Purpose: Lottery-based incentives are being used increasingly to augment response in clinician surveys. Although lotteries may be more convenient and less costly per response than fixed payments, their effects on response rate are uncertain.
Methods: We conducted three randomized trials of fixed payments and actuarially equivalent financial lotteries. In Trial 1, we administered a web-based questionnaire regarding deceased organ donor management to U.S. critical care physicians. Physicians were randomly assigned to a “jackpot lottery” (60%) in which responding would provide a 1 in 1000 chance of winning $5000, to a “high-probability lottery” (20%) in which responding would provide a 1 in 50 chance of winning $250, and to no financial incentive (20%). In Trial 2, we administered identical questionnaires via post to U.S. critical care nurses. Nurses were randomly assigned to a lottery (75%) with a 1 in 400 chance of winning $2000 or to receive an unconditional fixed payment – a $5 bill in the initial outgoing envelope (25%). In Trial 3, we administered a web-based questionnaire regarding consent for blood transfusion to resident physicians. Residents were randomly assigned to a lottery (50%) with a 1 in 250 chance of winning $2500 or to receive a conditional fixed payment – a promise that $10 would be mailed to them after completing the questionnaire (50%).

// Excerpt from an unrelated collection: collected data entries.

(** ** Statuses of configured devices *)

Section Sync.
Context (ports : list SerialPortConfig) (e : CalcEngine) (nodes : gmap string string) (space0 : AddressSpace).
Context (Hcf : configured ports e nodes space0).

Definition status_ok (s : DeviceStatus) : Prop :=
  exists pd data, pd ∈ devices_of ports /\ status_key s = device_key pd /\ ds_value s = parse_status data (dc_records pd.2).

Lemma status_point s k v :
  status_ok s -> ds_value s !! k = Some v ->
  (k, status_key s) ∈ device_points ports /\
  exists r data, r ∈ all_records ports /\ rec_kks r = k /\ record_value data r = Some v.
Proof.
  intros (pd & data & Hpd & Hk & Hv) H. rewrite Hv in H. apply parse_status_Some in H as (r & Hr & <- & Hval). split.
  - rewrite device_points_devices, Hk. apply list_elem_of_bind. exists pd. split; [|done]. apply list_elem_of_fmap. by exists r.
  - exists r, data. split_and!; try done. rewrite records_devices. apply list_elem_of_bind. by exists pd.
Qed.

Lemma status_node s k v : status_ok s -> ds_value s !! k = Some v -> k ∈ (device_points ports).*1 /\ nodes !! k = Some k.
Proof.
  intros Hs Hv. destruct (status_point s k v Hs Hv) as [Hp _]. apply (list_elem_of_fmap_2 fst) in Hp. cbn [fst] in Hp.
  split; [done|]. apply (cf_nodes _ _ _ _ Hcf). tauto.
Qed.

(** No two devices have a point in common. *)
Lemma status_owner s s' k v v' :
  status_ok s -> status_ok s' -> ds_value s !! k = Some v -> ds_value s' !! k = Some v' -> status_key s = status_key s'.
Proof.
  intros Hs Hs' Hv Hv'. destruct (status_point s k v Hs Hv) as [H _]. destruct (status_point s' k v' Hs' Hv') as [H' _].
  pose proof (NoDup_fmap_eq fst _ _ _ (cf_points _ _ _ _ Hcf) H H' eq_refl) as E. exact (f_equal snd E).
Qed.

Results: Among 2,206 eligible physicians in Trial 1, response rates were 30.5% in the jackpot lottery, 31.2% in the high-probability lottery, and 32.4% in the no-incentive group (all p > 0.30). Among 988 eligible nurses in Trial 2, response rates were 39.4% in the lottery group and 58.8% in the unconditional fixed payment group (p < 0.001). Among 758 eligible residents in Trial 3, response rates were 51.1% in the lottery group and 55.8% in the conditional fixed payment group (p = 0.20).
Conclusion: Lotteries appear to have little utility in clinician surveys: they do not improve response rate compared with no incentives and they produce lower response rates than actuarially equivalent fixed payments. The finding that unconditional fixed payments (those provided up front) are superior to lotteries, whereas conditional fixed payments (those provided following response) are not suggests that the ability to introduce a duty of reciprocity, rather than merely guaranteeing reimbursement, is essential for fixed payments to work.